Fix: Install system dependencies:

Terminal window
# Ubuntu/Debian
sudo apt install ffmpeg
# macOS
brew install ffmpeg
# Verify FFmpeg is available
ffmpeg -version

For images, ensure Pillow is installed:

Terminal window
uv add Pillow

Symptom: use_hybrid_search: true but queries return zero results, while use_hybrid_search: false works.

Cause: The vector store backend does not support hybrid search (semantic + keyword), or the keyword index has not been built for the collection.

Fix: Verify the backend supports hybrid search.
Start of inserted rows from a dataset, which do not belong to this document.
(* ===== verification/GraphOps.v ===== *)
(** * Building and maintaining the routing graph

    The second half of [src/src/pipeline/graph.rs]: attaching a pool, removing one,
    rescoring its edges, thinning parallel edges, and the passes over many pools.  A price
    may panic, so an operation that prices edges returns an [outcome]. *)
From stdpp Require Import gmap sorting.
From Corelib Require Import SpecFloat.
From S2P Require Import Prelude Word Types Profit Arena Realign LocalSim TokenRates FlashLiquidity.
From S2P Require Import CycleRank SpotPrice Graph Coverage GraphEdges.

(** ** Hubs *)

Definition push_hub (g : RoutingGraph) (hub : VirtualPoolHub) (v4 : option Z) : RoutingGraph :=
  set_adjacency (set_hubs g (rg_virtual_hubs g ++ [hub]) v4) (rg_adjacency g ++ [[]]).

Definition next_hub_node (g : RoutingGraph) : Z :=
  rg_token_count g + Z.of_nat (length (rg_virtual_hubs g)).

Definition ensure_per_pool_hub (g : RoutingGraph) (pool_index : PoolIndex) (protocol : ProtocolType)
    (exit_legs : list Z) : RoutingGraph * Z :=
  (push_hub g {| vh_pool_index := pool_index; vh_protocol := protocol; vh_exit_legs := exit_legs;
                 vh_v4_singleton := false |} (rg_v4_singleton_hub g), next_hub_node g).

Definition ensure_v4_singleton_hub (g : RoutingGraph) : RoutingGraph * Z :=
  match rg_v4_singleton_hub g with
  | Some node => (g, node)
  | None =>
      (push_hub g {| vh_pool_index := 0; vh_protocol := UniswapV4; vh_exit_legs := [];
                     vh_v4_singleton := true |} (Some (next_hub_node g)), next_hub_node g)
  end.

(** The edge of an enter or exit leg: both ends are the token. *)
Definition leg_edge (pool_index : PoolIndex) (token : TokenIndex) (leg : Z) (protocol : ProtocolType)
    (fee_bps : Z) : Edge :=
  {| pool_index := pool_index; token_in := token; token_out := token; token_in_idx := leg;
     token_out_idx := leg; protocol := protocol; fee_bps := fee_bps;
     zero_for_one := pair_zero_for_one leg |}.

Definition push_enter_edge (g : RoutingGraph) (from_token : TokenIndex) (hub_node : Z)
    (pool_index : PoolIndex) (token_in_idx : Z) (protocol : ProtocolType) (fee_bps : Z) : RoutingGraph :=
  push_edge_at g from_token
    {| ge_edge := leg_edge pool_index from_token token_in_idx protocol fee_bps; ge_phase := EnterPool;
       ge_target_node := hub_node; ge_log_weight := f_zero; ge_ratio := ONE |}.

Definition push_exit_edge (g : RoutingGraph) (hub_node : Z) (pool_index : PoolIndex)
    (to_token : TokenIndex) (token_out_idx : Z) (protocol : ProtocolType) (fee_bps : Z) : RoutingGraph :=
  push_edge_at g hub_node
    {| ge_edge := leg_edge pool_index to_token token_out_idx protocol fee_bps; ge_phase := ExitPool;
       ge_target_node := to_token; ge_log_weight := f_zero; ge_ratio := ONE |}.

(** The funded legs whose token the arena knows. *)
Definition funded_tokens (arena : StateArena) (meta : PoolMeta) (state : PoolState) : list (Z * TokenIndex) :=
  omap (λ leg, let? token := routing_token_at_leg arena state meta (Z.to_nat leg) in Some (leg, token))
    (funded_token_indices state meta).

Definition attach_hub_spoke_pool (g : RoutingGraph) (arena : StateArena) (meta : PoolMeta)
    (state : PoolState) : RoutingGraph :=
  let funded := funded_tokens arena meta state in
  if (length funded <? 2)%nat then g
  else
    let exit_legs := funded.*1 in
    let v4 := bool_decide (pm_protocol meta = UniswapV4) in
    let '(g, hub_node) :=
      if v4 then ensure_v4_singleton_hub g
      else ensure_per_pool_hub g (pm_pool_index meta) (pm_protocol meta) exit_legs in
    let g := fold_left (λ g '(leg, token),
      push_enter_edge g token hub_node (pm_pool_index meta) leg (pm_protocol meta) (pm_fee_bps meta))
      funded g in
    if v4 then g
    else fold_left (λ g '(leg, token),
           push_exit_edge g hub_node (pm_pool_index meta) token leg (pm_protocol meta) (pm_fee_bps meta))
           funded g.

(** ** Thinning *)

Definition protocol_u8 (p : ProtocolType) : Z := default 0 (fetch_slot p).

(** [(token_out, protocol, Reverse(ratio), pool_index)] *)
Definition compare_parallel (a b : GraphEdge) : comparison :=
  then_with (token_out (ge_edge a) ?= token_out (ge_edge b))
    (then_with (protocol_u8 (protocol (ge_edge a)) ?= protocol_u8 (protocol (ge_edge b)))
       (then_with (ge_ratio b ?= ge_ratio a)
          (pool_index (ge_edge a) ?= pool_index (ge_edge b)))).

Definition with_price (ge : GraphEdge) (log_weight : f64) (ratio : Z) : GraphEdge :=
  {| ge_edge := ge_edge ge; ge_phase := ge_phase ge; ge_target_node := ge_target_node ge;
     ge_log_weight := log_weight; ge_ratio := ratio |}.

Definition dead_stub (ge : GraphEdge) : GraphEdge := with_price ge DEAD_EDGE_LOG_WEIGHT 0.

Definition parallel_key (ge : GraphEdge) : Z * Z :=
  (token_out (ge_edge ge), protocol_u8 (protocol (ge_edge ge))).

(** The loop over the sorted edges: the first [max_per_pair] of each group are kept. *)
Fixpoint thin_loop (max_per_pair : nat) (cur_key : Z * Z) (group_kept : nat) (live : list GraphEdge)
  : list GraphEdge * list GraphEdge :=
  match live with
  | [] => ([], [])
  | edge :: live =>
      let key := parallel_key edge in
      let group_kept := if decide (key = cur_key) then group_kept else 0%nat in
      if (group_kept <? max_per_pair)%nat then
        let '(retained, stubs) := thin_loop max_per_pair key (S group_kept) live in
        (edge :: retained, stubs)
      else
        let '(retained, stubs) := thin_loop max_per_pair key group_kept live in
        (retained, dead_stub edge :: stubs)
  end.

Definition is_direct (ge : GraphEdge) : bool := bool_decide (ge_phase ge = Direct).

(** The edges after the pass, and whether some were removed. *)
Definition thin_parallel_edges_in_place (adj : list GraphEdge) (max_per_pair : nat)
  : list GraphEdge * bool :=
  let before_len := length adj in
  let direct := filter (λ ge, is_direct ge = true) adj in
  let hub_legs := filter (λ ge, is_direct ge = false) adj in
  let live_direct := filter (λ ge, is_live_graph_edge ge = true) direct in
  let stubs := filter (λ ge, is_live_graph_edge ge = false) direct in
  let adj' :=
    if (max_per_pair =? 0)%nat then live_direct ++ stubs ++ hub_legs
    else if (length live_direct <=? max_per_pair)%nat then live_direct ++ stubs ++ hub_legs
    else
      let '(retained, dropped) :=
        thin_loop max_per_pair (2 ^ 32 - 1, 255) 0 (sort_by compare_parallel live_direct) in
      retained ++ (stubs ++ dropped) ++ hub_legs in
  (adj', negb (before_len =? length adj')%nat).

Definition sort_adjacency_edges (adj : list GraphEdge) : list GraphEdge :=
  sort_by (λ a b, total_cmp (ge_log_weight a) (ge_log_weight b)) adj.

(** ** The reverse index *)

Definition clear_pool (positions : list (list (nat * nat))) (pool_idx : nat) : list (list (nat * nat)) :=
  alter (λ _, []) pool_idx positions.

(** The places of one adjacency list that belong to [pools]. *)
Definition index_node (pools : list nat) (positions : list (list (nat * nat))) (adj_idx : nat)
    (adj : list GraphEdge) : list (list (nat * nat)) :=
  fold_left (λ positions '(pos, ge),
      if decide (ge_pool ge ∈ pools)
      then alter (λ ps, ps ++ [(adj_idx, pos)]) (ge_pool ge) positions else positions)
    (zip (seq 0 (length adj)) adj) positions.

Definition rebuild_pool_edge_positions_for_pools (g : RoutingGraph) (pools : list nat) : RoutingGraph :=
  if decide (pools = []) then g
  else
    let pools := sort_dedup pools in
    let positions := rg_pool_edge_positions g in
    let max_pool := Nat.max (length positions) (match last pools with Some i => S i | None => 0%nat end) in
    let positions := if (length positions <? max_pool)%nat then resize max_pool [] positions else positions in
    let adj_to_scan := sort_dedup (pools ≫= λ p, (default [] (positions !! p)).*1) in
    let positions := fold_left clear_pool pools positions in
    set_positions g
      (fold_left (λ positions adj_idx,
         match rg_adjacency g !! adj_idx with
         | Some adj => index_node pools positions adj_idx adj
         | None => positions
         end) adj_to_scan positions).

(** ** Compaction *)

(** One adjacency of [compact_token_adjacency]; [Some slots] limits the pass. *)
Definition compact_step (token_slots_filter : option (list nat))
    (st : list (list GraphEdge) * bool * gset nat) (adj_idx : nat)
  : list (list GraphEdge) * bool * gset nat :=
  let '(adjacency, topology_changed, reindex) := st in
  if (match token_slots_filter with Some slots => bool_decide (adj_idx ∈ slots) | None => true end) then
    match adjacency !! adj_idx with
    | Some adj =>
        let pools_before := list_to_set (ge_pool <$> adj) in
        let '(thinned, removed) := thin_parallel_edges_in_place adj MAX_PARALLEL_EDGES_PER_PAIR in
        let sorted := sort_adjacency_edges thinned in
        (<[adj_idx := sorted]> adjacency, (topology_changed || removed)%bool,
         list_to_set (ge_pool <$> sorted) ∪ ((if removed then pools_before else ∅) ∪ reindex))
    | None => (adjacency, topology_changed, reindex)
    end
  else (adjacency, topology_changed, reindex).

(** The hubs of a full pass. *)
Definition compact_hub (st : list (list GraphEdge) * gset nat) (adj_idx : nat)
  : list (list GraphEdge) * gset nat :=
  let '(adjacency, reindex) := st in
  match adjacency !! adj_idx with
  | Some adj =>
      let sorted := sort_adjacency_edges adj in
      (<[adj_idx := sorted]> adjacency, list_to_set (ge_pool <$> sorted) ∪ reindex)
  | None => st
  end.

Definition compact_token_adjacency (g : RoutingGraph) (slots : option (list nat)) : RoutingGraph :=
  let token_count := token_slots g in
  let '(adjacency, topology_changed, reindex) :=
    fold_left (compact_step slots) (seq 0 token_count)
      (rg_adjacency g, bool_decide (rg_coverage g = None), ∅) in
  let '(adjacency, reindex) :=
    match slots with
    | None => fold_left compact_hub (seq token_count (length adjacency - token_count)) (adjacency, reindex)
    | Some _ => (adjacency, reindex)
    end in
  let g := set_adjacency g adjacency in
  let g := if decide (reindex = ∅) then g
           else rebuild_pool_edge_positions_for_pools g (elements reindex) in
  if topology_changed then refresh_graph_cycle_coverage g else g.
For pgvector, ensure a full-text search (GIN) index exists on the document text column:

CREATE INDEX IF NOT EXISTS idx_docs_fts ON documents USING GIN(to_tsvector('english', content));

Or disable hybrid search if your backend lacks keyword indexing:

ai_rag:
use_hybrid_search: false
SynthesisError: Answer synthesis failed — context window exceeded

Cause: The retrieved documents are too large when combined, exceeding the LLM model’s context window.

Fix: Reduce the amount of context sent to the synthesizer:

ai_rag:
top_k: 3 # retrieve fewer documents
similarity_threshold: 0.8 # only highly relevant chunks
synthesis:
max_context_tokens: 4096 # truncate context

Or use a model with a larger context window (e.g. gpt-4-turbo instead of gpt-3.5-turbo).